More broadly, 53 per cent of the authors and moderators at the festival this year are women, and there is an impressive line-up of emerging non-fiction writers including Ashleigh Young.
Bloomsbury published three of the debut female fiction writers attending the festival – Jenny Zhang's short story collection Sour Heart, Emma Glass' novella/prose poem Peach and Eliza Robertson's novel Demi-Gods.
Editor-in-chief Alexandra Pringle said there was a "new explicitness and daring, a wonderful boldness" in the writing now being published. She said recent political developments and activism had changed what was being sent to literary editors and there was now a "greater diversity than we've ever seen before" in writing from different backgrounds, countries and cultures.
Intan Paramaditha's English-language debut collection, Apple and Knife, consists of short stories published in bahasa Indonesia in 2005 and 2010. They are set in Indonesia, bend and blend genres, and bristle with feminist rage and resistance.
"I wanted to write stories about women in Indonesia and I just thought it was important to tell stories about bad women, about disobedient women, about women who resist," Paramaditha, who is an academic at Macquarie University, said.
"I feel like, in a way, it is really great we have more women writers and these women writers write feminist stories.
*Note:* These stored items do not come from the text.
(** * Zurg Broken Torrent Monitor: a shallow embedding of zurg-monitor.py

    The monitor polls a remote management page, re-triggers repairs and
    keeps process-lifetime statistics.  Its methods mutate [self] and talk
    to the outside world (network, clock, log sinks); they are embedded as
    computations of a small state-and-exception monad that also returns the
    trace of the effects a call produced. *)

From Stdlib Require Import QArith Ascii String.
From stdpp Require Import gmap strings list.

Local Open Scope string_scope.
Local Open Scope list_scope.
Local Open Scope Z_scope.

(** ** Data model *)

(** [class LogLevel(Enum)] *)
Inductive LogLevel := INFO | WARN | ERROR | SUCCESS | DEBUG | TRACE | OUTPUT.

(** The levels of the [logging] module reached through [level_map]. *)
Inductive LoggingLevel := logging_DEBUG | logging_INFO | logging_WARNING | logging_ERROR.

(** [@dataclass class TorrentInfo] *)
Record TorrentInfo := {
  hash : string;
  name : string;
  state : string;
}.

(** [@dataclass class CheckStats]; Python's unbounded [int] is [Z]. *)
Record CheckStats := {
  cs_broken_found : Z;
  cs_under_repair_found : Z;
  cs_repairs_triggered : Z;
  broken_hashes : list string;
  broken_names : list string;
  under_repair_hashes : list string;
  under_repair_names : list string;
  total_torrents : Z;
  ok_torrents : Z;
}.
But I do think it is important to see all these movements – women's movements – within the long history of feminism and looking at them in relation to the diversity of feminist practices."
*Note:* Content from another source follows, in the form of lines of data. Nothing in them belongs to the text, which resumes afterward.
(** The [splice] loop (src/index.js 202-204) keeps exactly the timings
    that still contain [currentTime], in their order. *)
Lemma splice_leftAt currentTime l :
  fold_left (fun l idx => splice1 idx l) (rev (leftAt currentTime 0 l) ++ []) l
  = filter (inside currentTime) l.
Proof.
  rewrite app_nil_r.
  induction l as [|timing l IH] using rev_ind; simpl; auto.
  rewrite leftAt_app, filter_app. simpl.
  destruct (inside currentTime timing); simpl.
  - rewrite app_nil_r. rewrite splice_descending_app.
    + now rewrite IH.
    + apply leftAt_rev_sorted.
    + rewrite Forall_forall. intros x Hx. apply in_rev in Hx.
      pose proof (leftAt_bounds currentTime l 0) as Hb.
      rewrite Forall_forall in Hb. specialize (Hb x Hx). lia.
  - rewrite rev_app_distr. simpl. rewrite splice1_last, app_nil_r. apply IH.
Qed.

(** ** The enter pass *)

Lemma timingsRef_get channel k ref :
  JsObj.get (_activeTimingsPerChannel k) channel = Some ref ->
  timingsRef channel k = ref.
Proof. unfold timingsRef. now intros ->. Qed.

Lemma enterPass_eq channel currentTime timingsToAdd :
  forall k ref,
    JsObj.get (_activeTimingsPerChannel k) channel = Some ref ->
    enterPass channel currentTime timingsToAdd k
    = with_active_log
        (JsObj.set (_activeTimingsPerChannel k) channel
           (ref ++ entering currentTime ref timingsToAdd))
        (enterEvents channel (entering currentTime ref timingsToAdd)) k.
Proof.
  induction timingsToAdd as [|iv rest IH]; intros k ref Hget; simpl.
  - rewrite app_nil_r, set_same by auto. now rewrite with_active_log_id.
  - rewrite enter_test_inside, (timingsRef_get _ _ Hget).
    destruct (inside currentTime (i_payload iv) && (indexOf ref (i_payload iv) =? -1)).
    + erewrite IH by (simpl; apply get_set_same).
      rewrite !emit_with, set_active_with, !with_active_log_twice. simpl.
      unfold timingsRef. simpl. rewrite Hget, set_set, <- app_assoc. reflexivity.
    + now apply IH.
Qed.

(** ** One channel, then all channels *)

Lemma resolveTimingsForChannel_eq channel lastTime currentTime k ref ch :
  JsObj.get (_activeTimingsPerChannel k) channel = Some ref ->
  JsObj.get (_channels k) channel = Some ch ->
  _resolveTimingsForChannel channel lastTime currentTime k
  = with_active_log
      (JsObj.set (_activeTimingsPerChannel k) channel
         (resolvedActive currentTime ref (candidates (tree ch) lastTime currentTime)))
      (resolveLog channel lastTime currentTime ref
         (candidates (tree ch) lastTime currentTime)) k.
Proof.
  intros Hget Hch. unfold _resolveTimingsForChannel, resolvedActive, resolveLog,
    candidates, queryOf.
  rewrite Hget, Hch.
  destruct (lastTime =? currentTime);
    rewrite exitPass_eq, splice_leftAt, record_with, set_active_with,
      !with_active_log_twice;
    (erewrite enterPass_eq by (simpl; apply get_set_same));
    rewrite with_active_log_twice; simpl; now rewrite set_set, app_nil_r.
Qed.

Lemma resolve_fold k lastTime currentTime :
  forall cs a es,
    NoDup cs ->
    (forall c, In c cs ->
       JsObj.get a c = JsObj.get (_activeTimingsPerChannel k) c
       /\ JsObj.get (_activeTimingsPerChannel k) c <> None
       /\ In c (JsObj.keys (_channels k))) ->
    fold_left
      (fun k' chan => _resolveTimingsForChannel chan lastTime currentTime k')
      cs (with_active_log a es k)
    = with_active_log
        (fold_left (fun a c => JsObj.set a c (chanActive k lastTime currentTime c)) cs a)
        (es ++ flat_map (chanLog k lastTime currentTime) cs) k.
Proof.
  induction cs as [|c cs IH]; intros a es Hnd H; simpl.
  - now rewrite app_nil_r.
  - inversion Hnd; subst.
    destruct (H c (or_introl eq_refl)) as (Ha & Hk & Hin).
    destruct (JsObj.get (_activeTimingsPerChannel k) c) as [ref|] eqn:Hget;
      [|congruence].
    apply get_In_keys in Hin.
    destruct (JsObj.get (_channels k) c) as [ch|] eqn:Hch; [|congruence].
    erewrite resolveTimingsForChannel_eq by (simpl; eauto).
    rewrite with_active_log_twice. simpl. rewrite IH; auto.
    + unfold chanActive, chanLog. rewrite Hch, (timingsRef_get _ _ Hget).
      now rewrite <- app_assoc.
    + intros c' Hc'. destruct (H c' (or_intror Hc')) as (Ha' & Hk' & Hin').
      repeat split; auto. rewrite get_set_other; auto. congruence.
Qed.

Lemma resolveTimings_eq k lastTime currentTime :
  NoDup (JsObj.keys (_channels k)) ->
  active_total k ->
  _resolveTimings lastTime currentTime k
  = with_active_log
      (fold_left (fun a c => JsObj.set a c (chanActive k lastTime currentTime c))
         (JsObj.keys (_channels k)) (_activeTimingsPerChannel k))
      (flat_map (chanLog k lastTime currentTime) (JsObj.keys (_channels k))) k.
Proof.
  intros Hnd Htot. unfold _resolveTimings.
  rewrite <- (with_active_log_id k) at 2.
  rewrite resolve_fold; auto.
Qed.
For while a "new vanguard" – as the New York Times recently labelled a list of 15 significant women writers in the 21st century – may be shaping fiction, women writers have long pushed boundaries and responded to political moments.
"Women writers have been writing – or have wanted to write, but have been systemically prevented from doing so – about power, gender and otherness since women have been writing, but such writing by women, and non-white men, has generally only received something resembling equal recognition in recent years due to an overwhelming tipping point being reached," said Sam Cooney, publisher of Brow Books, which released Apple and Knife. "Enough was finally enough, and a sufficient number of fair-minded people are in positions of power to do something about it."
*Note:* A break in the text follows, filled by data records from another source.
(** A line with eleven or twelve fields is never accepted. *)
Lemma parseline_Some_long line x :
  parseline line = Ok (Some x) -> (13 <= length (Py.split line))%nat.
Proof.
  unfold parseline. set (sline := Py.split line).
  destruct (Nat.ltb_spec (length sline) 11); [done|].
  repeat rewrite index_field by lia. cbn [mbind outcome_bind].
  destruct (parse_address (field_at sline 0)) as [[[[[[n z] p] i] k]|]|e]; [|done..].
  unfold str_eq_int. cbn [mbind outcome_bind].
  destruct (Py.float_of_string _); [|done]. cbn [mbind outcome_bind].
  destruct (Py.int (field_at sline 2)); [|done]. cbn [mbind outcome_bind].
  destruct (Py.int (field_at sline 10)); [|done]. cbn [mbind outcome_bind].
  destruct (parse_agent sline) as [ag|] eqn:Ha; [|done].
  by apply parse_agent_Ok in Ha as [? _].
Qed.

(** ** C10: short lines *)

Lemma parseline_short line :
  (length (Py.split line) < 11)%nat -> parseline line = Ok None.
Proof.
  intros Hl. unfold parseline.
  by destruct (Nat.ltb_spec (length (Py.split line)) 11); [|lia].
Qed.

(** C10. A line that splits into fewer than eleven fields is rejected:
    [parseline] returns [None], without raising. *)
Theorem parseline_short_line line :
  (length (Py.split line) < 11)%nat -> parseline line = Ok None.
Proof.
  intros Hl. unfold parseline.
  destruct (Nat.ltb_spec (length (Py.split line)) 11) as [_|Hge].
  - reflexivity.
  - lia.
Qed.

Lemma parseline_short_line_witness :
  parseline "1.2.3.4:8333 1 1614000000 100.00% 700000" = Ok None.
Proof. apply parseline_short_line. vm_compute. lia. Defined.

(** ** C9: the unspecified addresses *)

(** C9. A line whose first field is an IPv4 address with the number 0, or the
    bracketed IPv6 address [::], is rejected: [parseline] returns [None]. *)
Theorem parseline_unspecified_address line field rest m :
  Py.split line = field :: rest ->
  (PATTERN_IPV4 field = Some m /\ octets m [0; 1; 2; 3]%nat 0 = Ok (Some 0))
  \/ (PATTERN_IPV6 field = Some m /\ group m 1 = "::") ->
  parseline line = Ok None.
Proof.
  intros Hs Hm. unfold parseline. rewrite Hs.
  destruct (_ <? _)%nat; [done|].
  change (Py.index (field :: rest) 0) with (Ok field). cbn [mbind outcome_bind].
  assert (parse_address field = Ok None) as ->; [|done].
  unfold parse_address. destruct Hm as [[-> ->]|[H6 Hg]]; [done|].
  rewrite (PATTERN_IPV6_not_IPV4 _ _ H6), H6, Hg. done.
Qed.

Lemma parseline_unspecified_address_witness :
  parseline (Sample.line "0.0.0.0:8333" "100.00%" "700000") = Ok None
  /\ parseline (Sample.line "[::]:8333" "100.00%" "700000") = Ok None.
Proof.
  split.
  - eapply (parseline_unspecified_address _ "0.0.0.0:8333" _
              ["0.0.0.0"; "0"; "0"; "0"; "0"; "8333"]).
    + vm_compute. reflexivity.
    + left. split; vm_compute; reflexivity.
  - eapply (parseline_unspecified_address _ "[::]:8333" _ ["::"; "8333"]).
    + vm_compute. reflexivity.
    + right. split; vm_compute; reflexivity.
Defined.

(** ** C5: the user agent *)

(** For an accepted line the agent is field 11 without its first character
    followed by field 12 without its last character. *)
Lemma parseline_agent line x :
  parseline line = Ok (Some x) ->
  let sline := Py.split line in
  (13 <= length sline)%nat
  /\ agent x = Py.drop_first (field_at sline 11) +:+ Py.drop_last (field_at sline 12).
Proof.
  intros H sline. pose proof (parseline_Some_long _ _ H) as Hl. split; [done|].
  rewrite parseline_long in H by done. fold sline in H.
  apply bind_Ok in H as ([[[[[n z] p] i] k]|] & _ & H); [|done].
  apply bind_Ok in H as ([[[[u l] v] s] b] & _ & [= <-]). done.
Qed.

(** No line of exactly twelve fields is accepted. *)
Lemma parseline_twelve_fields line x :
  length (Py.split line) = 12%nat -> parseline line <> Ok (Some x).
Proof. intros Hl H%parseline_Some_long. lia. Qed.

(** C5. On a well-formed line of exactly twelve fields [parseline] raises
    [IndexError]: the test [len(sline) > 11] sends the line to the branch that
    reads field 12, and no record is built. *)
Theorem parseline_twelve_fields_raises :
  length (Py.split (Sample.line12 "1.2.3.4:8333")) = 12%nat
  /\ parseline (Sample.line12 "1.2.3.4:8333") = Raise IndexError.
Proof. split; vm_compute; reflexivity. Qed.

(** ** C2: what a line can do *)

(** C2, as the code has it. A line with fewer than eleven fields, or whose
    first field is no acceptable address, is rejected without an error. The
    address part raises nothing but [ValueError], and only on a port of more
    digits than [int] converts; [parseline] then raises it. On a line of
    thirteen fields or more with an acceptable address, [parseline] builds a
    record when every numeric field converts, and raises [ValueError] when
    one does not. [main] does not catch what [parseline] raises: the run ends
    with the exception. *)
Theorem parseline_outcomes line :
  let sline := Py.split line in
  ((length sline < 11)%nat -> parseline line = Ok None)
  /\ (forall e, parse_address (field_at sline 0) = Raise e ->
        e = ValueError
        /\ ((11 <= length sline)%nat -> parseline line = Raise ValueError)
        /\ exists m,
             (PATTERN_IPV4 (field_at sline 0) = Some m /\ long_port (group m 6))
             \/ (PATTERN_IPV6 (field_at sline 0) = Some m /\ long_port (group m 2))
             \/ (PATTERN_ONION (field_at sline 0) = Some m /\ long_port (group m 2)))
  /\ ((11 <= length sline)%nat ->
      parse_address (field_at sline 0) = Ok None -> parseline line = Ok None)
  /\ ((13 <= length sline)%nat ->
      forall a, parse_address (field_at sline 0) = Ok (Some a) ->
        (forall c, conversions sline = Ok c -> exists x, parseline line = Ok (Some x))
        /\ (forall e, conversions sline = Raise e -> parseline line = Raise ValueError))
  /\ (forall resolve lines,
        line ∈ lines -> raises (parseline line) -> raises (main resolve lines)).
Proof.
  intros sline. split; [apply parseline_short|]. split; [|split; [|split]].
  - intros e Ha. destruct (parse_address_raise _ _ Ha) as [-> Hm].
    split; [done|]. split; [|done]. intros Hl. unfold parseline. fold sline.
    destruct (Nat.ltb_spec (length sline) 11); [lia|].
    rewrite (index_field sline 0) by lia. cbn [mbind outcome_bind].
    by rewrite Ha.
  - intros Hl Ha. unfold parseline. fold sline.
    destruct (Nat.ltb_spec (length sline) 11); [done|].
    rewrite (index_field sline 0) by lia. cbn [mbind outcome_bind].
    by rewrite Ha.
  - intros Hl [[[[n z] p] i] k] Ha. rewrite parseline_long by done. fold sline.
    rewrite Ha. cbn [mbind outcome_bind]. split.
    + intros [[[[u l] v] s] b] ->. cbn [mbind outcome_bind]. eauto.
    + intros e He. rewrite (conversions_raise _ _ He) in He. by rewrite He.
  - intros resolve lines Hin Hr. unfold main.
    pose proof (mapM_raises parseline lines line Hin Hr) as Hm.
    by destruct (mapM parseline lines).
Qed.

(** C2, the counterexample: a line with a 30-day uptime that is not a number
    makes [parseline] raise, and [main] with it. *)
Lemma parseline_bad_uptime_raises :
  parseline Sample.bad_uptime = Raise ValueError
  /\ main (fun _ => Some 64500) [Sample.good; Sample.bad_uptime] = Raise ValueError.
Proof. split; vm_compute; reflexivity. Qed.

(** A port of 4300 digits is converted; a port of 4301 digits makes
    [parseline] raise. *)
Example parseline_long_port_raises :
  (exists x, parseline (Sample.line (Sample.with_port "1.2.3.4" 4300) "100.00%" "700000")
             = Ok (Some x))
  /\ parseline (Sample.line (Sample.with_port "1.2.3.4" 4301) "100.00%" "700000")
     = Raise ValueError.
Proof.
  split.
  - eexists. vm_compute. reflexivity.
  - vm_compute. reflexivity.
Qed.

(** ** filtermultiport keeps the records with a key of their own *)

Lemma filter_ext_in {A} (P Q : A -> Prop) `{!forall x, Decision (P x)}
    `{!forall x, Decision (Q x)} (l : list A) :
  (forall x, x ∈ l -> P x <-> Q x) -> filter P l = filter Q l.
Proof.
  induction l as [|a l IH]; intros Hext; [done|].
  rewrite !filter_cons, IH by (intros; apply Hext; by right).
  apply decide_ext, Hext. by left.
Qed.

Lemma occ_cons k x l :
  occ k (x :: l) = if decide (sortkey x = k) then S (occ k l) else occ k l.
Proof. unfold occ. rewrite filter_cons. by case_decide. Qed.

Lemma occ_app k l1 l2 : occ k (l1 ++ l2) = (occ k l1 + occ k l2)%nat.
Proof. unfold occ. by rewrite filter_app, length_app. Qed.

Lemma occ_elem_of k x l : x ∈ l -> sortkey x = k -> (1 <= occ k l)%nat.
Proof.
  intros (l1 & l2 & ->)%list_elem_of_split Hk.
  rewrite occ_app, occ_cons, decide_True by done. lia.
Qed.

Lemma occ_sublist k l1 l2 : l1 `sublist_of` l2 -> (occ k l1 <= occ k l2)%nat.
Proof.
  induction 1 as [|x l1 l2 _ IH|x l1 l2 _ IH]; [done|..];
    rewrite ?occ_cons; repeat case_decide; lia.
Qed.

(** Two positions with one key: the key occurs twice. *)
Lemma occ_two_positions l i j x y :
  (i < j)%nat -> l !! i = Some x -> l !! j = Some y ->
  sortkey x = sortkey y -> (2 <= occ (sortkey x) l)%nat.
Proof.
  intros Hij Hi Hj Hk.
  rewrite <- (take_drop_middle l i x Hi), occ_app, occ_cons, decide_True by done.
  assert (y ∈ drop (S i) l) as Hy.
  { apply list_elem_of_lookup. exists (j - S i)%nat.
    rewrite lookup_drop. replace (S i + (j - S i))%nat with j by lia. done. }
  pose proof (occ_elem_of (sortkey x) y _ Hy (eq_sym Hk)). lia.
Qed.

Lemma hist_append_keys_in h k x : k ∈ h.*1 -> (hist_append h k x).*1 = h.*1.
Proof.
  induction h as [|[k' v] h IH]; csimpl; [by intros ?%elem_of_nil|].
  intros Hin. case_decide; [done|]. csimpl. f_equal. apply IH.
  apply elem_of_cons in Hin as [->|]; done.
Qed.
Sour Heart author Jenny Zhang said she is also hesitant about the term "new vanguard" because whenever a minority group is labelled as such it is usually because they just have not been given a chance.
"I think what happens is somehow by sheer force of will or grit someone sneaks past all of the obstacles and all of the stopping blocks and they write something so spectacular that it proves the old orthodoxy wrong," she said.
"The thing that is exciting about the programming [festival artistic director Michaela McGuire] has done is that it is about not overlooking or underestimating what was always there – this really robust imagination and ability."
The Sydney Writers' Festival continues from May 5 to 6.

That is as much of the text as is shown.